Continued Heart Monitoring Advised during and after Novantrone® (mitoxantrone) treatment

This message was developed as part of a collaboration with FDA’s Safe Use Initiative, the Veterans Administration, professional experts, professional organizations, patient advocacy organizations and private insurers.

It is now known that mitoxantrone can harm your heart’s pumping action. This harm can show up while you are being treated with the medicine or many years later. To be sure it is working well, your heart needs to be tested before you are treated with mitoxantrone and every year thereafter, even after you stop using mitoxantrone. If the testing shows your heart needs some help, the sooner you get treatment, the better for your health.

Your family history, other conditions you have and medicines you use, and your age can also affect your heart’s ability to pump blood. If your heart cannot pump well, it needs to work harder and this puts extra stress on your heart. Over time, this extra stress weakens your heart and can lead to a heart attack, heart failure, and death.

The danger is you might not feel differently or have any signs your heart is not working well. The usual tests you have at office visits, such as blood tests, pulse, and blood pressure, alone cannot show if your heart is working properly.
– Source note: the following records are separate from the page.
Inductive state :=
  s_dead | s_start_req_or_res | s_res_or_resp_H | s_start_res | s_res_H | s_res_HT | s_res_HTT | s_res_HTTP
| s_res_first_http_major | s_res_http_major | s_res_first_http_minor | s_res_http_minor
| s_res_first_status_code | s_res_status_code | s_res_status_start | s_res_status | s_res_line_almost_done
| s_start_req | s_req_method | s_req_spaces_before_url | s_req_scheme | s_req_scheme_slash
| s_req_scheme_slash_slash | s_req_server_start | s_req_server | s_req_server_with_at | s_req_path
| s_req_query_string_start | s_req_query_string | s_req_fragment_start | s_req_fragment | s_req_http_start
| s_req_http_H | s_req_http_HT | s_req_http_HTT | s_req_http_HTTP | s_req_first_http_major | s_req_http_major
| s_req_first_http_minor | s_req_http_minor | s_req_line_almost_done | s_header_field_start | s_header_field
| s_header_value_discard_ws | s_header_value_discard_ws_almost_done | s_header_value_discard_lws
| s_header_value_start | s_header_value | s_header_value_lws | s_header_almost_done | s_chunk_size_start
| s_chunk_size | s_chunk_parameters | s_chunk_size_almost_done | s_headers_almost_done | s_headers_done
| s_chunk_data | s_chunk_data_almost_done | s_chunk_data_done | s_body_identity | s_body_identity_eof
| s_message_done.

#[export] Instance state_eq_dec : EqDecision state.
Proof. solve_decision. Defined.

(** [PARSING_HEADER(state)]: [state <= s_headers_done]. *)
Definition PARSING_HEADER (s : state) : bool :=
  match s with
  | s_chunk_data | s_chunk_data_almost_done | s_chunk_data_done | s_body_identity | s_body_identity_eof | s_message_done => false
  | _ => true
  end.

Inductive header_states :=
  h_general | h_C | h_CO | h_CON
| h_matching_connection | h_matching_proxy_connection | h_matching_content_length | h_matching_transfer_encoding
| h_matching_upgrade
| h_connection | h_content_length | h_transfer_encoding | h_upgrade
| h_matching_transfer_encoding_chunked | h_matching_connection_keep_alive | h_matching_connection_close
| h_transfer_encoding_chunked | h_connection_keep_alive | h_connection_close.

#[export] Instance header_states_eq_dec : EqDecision header_states.
Proof. solve_decision. Defined.

Record http_parser := mk_http {
  type : http_parser_type;
  flags : Z;
  st : state;
  header_state : header_states;
  index : Z;
  nread : Z;
  content_length : Z;
  http_major : Z;
  http_minor : Z;
  status_code : Z;
  method : http_method;
  errno : http_errno
}.

Definition ULLONG_MAX : Z := 18446744073709551615.
Definition HTTP_MAX_HEADER_SIZE : Z := 80 * 1024.

Definition set_type (x : http_parser_type) (p : http_parser) : http_parser :=
  mk_http x (flags p) (st p) (header_state p) (index p) (nread p) (content_length p) (http_major p) (http_minor p) (status_code p) (method p) (errno p).
Definition set_flags (x : Z) (p : http_parser) : http_parser :=
  mk_http (type p) x (st p) (header_state p) (index p) (nread p) (content_length p) (http_major p) (http_minor p) (status_code p) (method p) (errno p).
Definition set_state (x : state) (p : http_parser) : http_parser :=
  mk_http (type p) (flags p) x (header_state p) (index p) (nread p) (content_length p) (http_major p) (http_minor p) (status_code p) (method p) (errno p).
Definition set_header_state (x : header_states) (p : http_parser) : http_parser :=
  mk_http (type p) (flags p) (st p) x (index p) (nread p) (content_length p) (http_major p) (http_minor p) (status_code p) (method p) (errno p).
Definition set_index (x : Z) (p : http_parser) : http_parser :=
  mk_http (type p) (flags p) (st p) (header_state p) (u8 x) (nread p) (content_length p) (http_major p) (http_minor p) (status_code p) (method p) (errno p).
Definition set_nread (x : Z) (p : http_parser) : http_parser :=
  mk_http (type p) (flags p) (st p) (header_state p) (index p) (u32 x) (content_length p) (http_major p) (http_minor p) (status_code p) (method p) (errno p).
Definition set_content_length (x : Z) (p : http_parser) : http_parser :=
  mk_http (type p) (flags p) (st p) (header_state p) (index p) (nread p) (u64 x) (http_major p) (http_minor p) (status_code p) (method p) (errno p).
Definition set_http_major (x : Z) (p : http_parser) : http_parser :=
  mk_http (type p) (flags p) (st p) (header_state p) (index p) (nread p) (content_length p) (u16 x) (http_minor p) (status_code p) (method p) (errno p).
Definition set_http_minor (x : Z) (p : http_parser) : http_parser :=
  mk_http (type p) (flags p) (st p) (header_state p) (index p) (nread p) (content_length p) (http_major p) (u16 x) (status_code p) (method p) (errno p).
Definition set_status_code (x : Z) (p : http_parser) : http_parser :=
  mk_http (type p) (flags p) (st p) (header_state p) (index p) (nread p) (content_length p) (http_major p) (http_minor p) (u16 x) (method p) (errno p).
Definition set_method (x : http_method) (p : http_parser) : http_parser :=
  mk_http (type p) (flags p) (st p) (header_state p) (index p) (nread p) (content_length p) (http_major p) (http_minor p) (status_code p) x (errno p).
Definition SET_ERRNO (x : http_errno) (p : http_parser) : http_parser :=
  mk_http (type p) (flags p) (st p) (header_state p) (index p) (nread p) (content_length p) (http_major p) (http_minor p) (status_code p) (method p) x.

Definition has (f : Z) (p : http_parser) : bool := negb (Z.land (flags p) f =? 0).
Definition add_flag (f : Z) (p : http_parser) : http_parser := set_flags (Z.lor (flags p) f) p.

(** ** Characters *)

Definition tokens : list Z := [
  0; 0; 0; 0; 0; 0; 0; 0; 0; 0; 0; 0; 0; 0; 0; 0;
  0; 0; 0; 0; 0; 0; 0; 0; 0; 0; 0; 0; 0; 0; 0; 0;
  0; 33; 0; 35; 36; 37; 38; 39; 0; 0; 42; 43; 0; 45; 46; 0;
  48; 49; 50; 51; 52; 53; 54; 55; 56; 57; 0; 0; 0; 0; 0; 0;
  0; 97; 98; 99; 100; 101; 102; 103; 104; 105; 106; 107; 108; 109; 110; 111;
  112; 113; 114; 115; 116; 117; 118; 119; 120; 121; 122; 0; 0; 0; 94; 95;
  96; 97; 98; 99; 100; 101; 102; 103; 104; 105; 106; 107; 108; 109; 110; 111;
  112; 113; 114; 115; 116; 117; 118; 119; 120; 121; 122; 0; 124; 0; 126; 0].

Definition unhex_table : list Z := [
  -1; -1; -1; -1; -1; -1; -1; -1; -1; -1; -1; -1; -1; -1; -1; -1;
  -1; -1; -1; -1; -1; -1; -1; -1; -1; -1; -1; -1; -1; -1; -1; -1;
  -1; -1; -1; -1; -1; -1; -1; -1; -1; -1; -1; -1; -1; -1; -1; -1;
  0; 1; 2; 3; 4; 5; 6; 7; 8; 9; -1; -1; -1; -1; -1; -1;
  -1; 10; 11; 12; 13; 14; 15; -1; -1; -1; -1; -1; -1; -1; -1; -1;
  -1; -1; -1; -1; -1; -1; -1; -1; -1; -1; -1; -1; -1; -1; -1; -1;
  -1; 10; 11; 12; 13; 14; 15; -1; -1; -1; -1; -1; -1; -1; -1; -1;
  -1; -1; -1; -1; -1; -1; -1; -1; -1; -1; -1; -1; -1; -1; -1; -1].

(** The arrays have 256 elements; the missing initializers are 0. *)
Definition table_at (t : list Z) (c : Z) : Z := default 0 (zget t c).
Definition unhex (c : Z) : Z := table_at unhex_table c.

(** Eight characters per byte: tab and form feed are in the table, which
    tests [HTTP_PARSER_STRICT], a macro that is never defined. *)
Definition normal_url_char : list Z := [0; 18; 0; 0; 246; 255; 255; 127; 255; 255; 255; 255; 255; 255; 255; 127].

Definition BIT_AT (a : list Z) (i : Z) : bool := negb (Z.land (table_at a (Z.shiftr i 3)) (Z.shiftl 1 (Z.land i 7)) =? 0).

Definition LOWER (c : Z) : Z := Z.lor c 0x20.
Definition IS_ALPHA (c : Z) : bool := (97 <=? LOWER c) && (LOWER c <=? 122).
Definition IS_NUM (c : Z) : bool := (48 <=? c) && (c <=? 57).
Definition IS_ALPHANUM (c : Z) : bool := IS_ALPHA c || IS_NUM c.
Definition IS_HEX (c : Z) : bool := IS_NUM c || ((97 <=? LOWER c) && (LOWER c <=? 102)).
Definition IS_MARK (c : Z) : bool :=
  (c =? 45) || (c =? 95) || (c =? 46) || (c =? 33) || (c =? 126) || (c =? 42) || (c =? 39) || (c =? 40) || (c =? 41).
Definition IS_USERINFO_CHAR (c : Z) : bool :=
  IS_ALPHANUM c || IS_MARK c || (c =? 37) || (c =? 59) || (c =? 58) || (c =? 38) || (c =? 61) || (c =? 43) ||
  (c =? 36) || (c =? 44).
Definition IS_HOST_CHAR (c : Z) : bool := IS_ALPHANUM c || (c =? 46) || (c =? 45) || (c =? 95).
Definition TOKEN (c : Z) : Z := if c =? 32 then 32 else table_at tokens c.
Definition IS_URL_CHAR (c : Z) : bool := BIT_AT normal_url_char c || negb (Z.land c 0x80 =? 0).

Definition chr (a : Ascii.ascii) : Z := Z.of_N (Ascii.N_of_ascii a).
Arguments chr _%_char.
Definition CR_ : Z := 13.
Definition LF_ : Z := 10.
Definition TAB_ : Z := 9.
Definition FF_ : Z := 12.

(** ** Whole messages *)

Definition http_message_needs_eof (p : http_parser) : bool :=
  match type p with
  | HTTP_REQUEST => false
  | _ =>
      if (status_code p / 100 =? 1) || (status_code p =? 204) || (status_code p =? 304) || has F_SKIPBODY p then false
      else if has F_CHUNKED p || negb (content_length p =? ULLONG_MAX) then false
      else true
  end.

Definition http_should_keep_alive (p : http_parser) : bool :=
  if (0 <? http_major p) && (0 <? http_minor p) then
    if has F_CONNECTION_CLOSE p then false else negb (http_message_needs_eof p)
  else
    if negb (has F_CONNECTION_KEEP_ALIVE p) then false else negb (http_message_needs_eof p).

Definition start_state (p : http_parser) : state :=
  match type p with HTTP_REQUEST => s_start_req | _ => s_start_res end.

Definition NEW_MESSAGE (p : http_parser) : state := if http_should_keep_alive p then start_state p else s_dead.

(** ** URLs *)

Definition parse_url_server (ch : Z) : state :=
  if ch =? chr "/" then s_req_path
  else if ch =? chr "?" then s_req_query_string_start
  else if ch =? chr "@" then s_req_server_with_at
  else if IS_USERINFO_CHAR ch || (ch =? chr "[") || (ch =? chr "]") then s_req_server
  else s_dead.

Definition parse_url_char (s : state) (ch : Z) : state :=
  if (ch =? 32) || (ch =? CR_) || (ch =? LF_) then s_dead
  else if (ch =? TAB_) || (ch =? FF_) then s_dead
  else match s with
  | s_req_spaces_before_url =>
      if (ch =? chr "/") || (ch =? chr "*") then s_req_path
      else if IS_ALPHA ch then s_req_scheme else s_dead
  | s_req_scheme =>
      if IS_ALPHA ch then s else if ch =? chr ":" then s_req_scheme_slash else s_dead
  | s_req_scheme_slash => if ch =? chr "/" then s_req_scheme_slash_slash else s_dead
  | s_req_scheme_slash_slash => if ch =? chr "/" then s_req_server_start else s_dead
  | s_req_server_with_at => if ch =? chr "@" then s_dead else parse_url_server ch
  | s_req_server_start | s_req_server => parse_url_server ch
  | s_req_path =>
      if IS_URL_CHAR ch then s
      else if ch =? chr "?" then s_req_query_string_start
      else if ch =? chr "#" then s_req_fragment_start else s_dead
  | s_req_query_string_start | s_req_query_string =>
      if IS_URL_CHAR ch then s_req_query_string
      else if ch =? chr "?" then s_req_query_string
      else if ch =? chr "#" then s_req_fragment_start else s_dead
  | s_req_fragment_start =>
      if IS_URL_CHAR ch then s_req_fragment
      else if ch =? chr "?" then s_req_fragment
      else if ch =? chr "#" then s else s_dead
  | s_req_fragment =>
      if IS_URL_CHAR ch then s else if (ch =? chr "?") || (ch =? chr "#") then s else s_dead
  | _ => s_dead
  end.

(** ** One turn of the switch *)

Inductive data_kind := Url | Status | HeaderField | HeaderValue | Body.
#[export] Instance data_kind_eq_dec : EqDecision data_kind.
Proof. solve_decision. Defined.

Inductive notification := MessageBegin | HeadersComplete | MessageComplete.

(** The callback of a turn: [CALLBACK_NOTIFY], [on_headers_complete], or a data
    callback up to [extra] bytes beyond the current one, which returns
    [p - data + advance] if it fails. *)
Inductive call :=
| CallNotify (n : notification)
| CallHeadersComplete
| CallData (k : data_kind) (extra advance : Z).

(** How the turn ends: [break], [goto reexecute_byte], or
    [return p - data + 1]. *)
Inductive control := Break | Reexecute | ReturnAfter.

Inductive turn :=
| Fail (e : http_errno) (p : http_parser)              (* SET_ERRNO(e); goto error *)
| AssertFails                                          (* or a read outside an array *)
| Turn (p : http_parser) (mark : option data_kind) (skip : Z) (c : option call) (ctl : control).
The only way to make sure your heart keeps working the best it can is to have a test every year that looks at how well your heart pumps. A medical expert such as a cardiologist needs to look at the results of that test, along with your history and usual office tests. By comparing these tests from year to year, the expert will be able to see if your heart is staying the same or if it needs some treatment.

Every year you must ask your primary healthcare provider for a test to check how your heart is working. There are different ones, such as the electrocardiogram (ECG) or multigated acquisition (MUGA) scan. Your primary healthcare provider will help you decide which is best for you. None of the tests are painful. Getting your heart tested every year keeps you in charge of your health.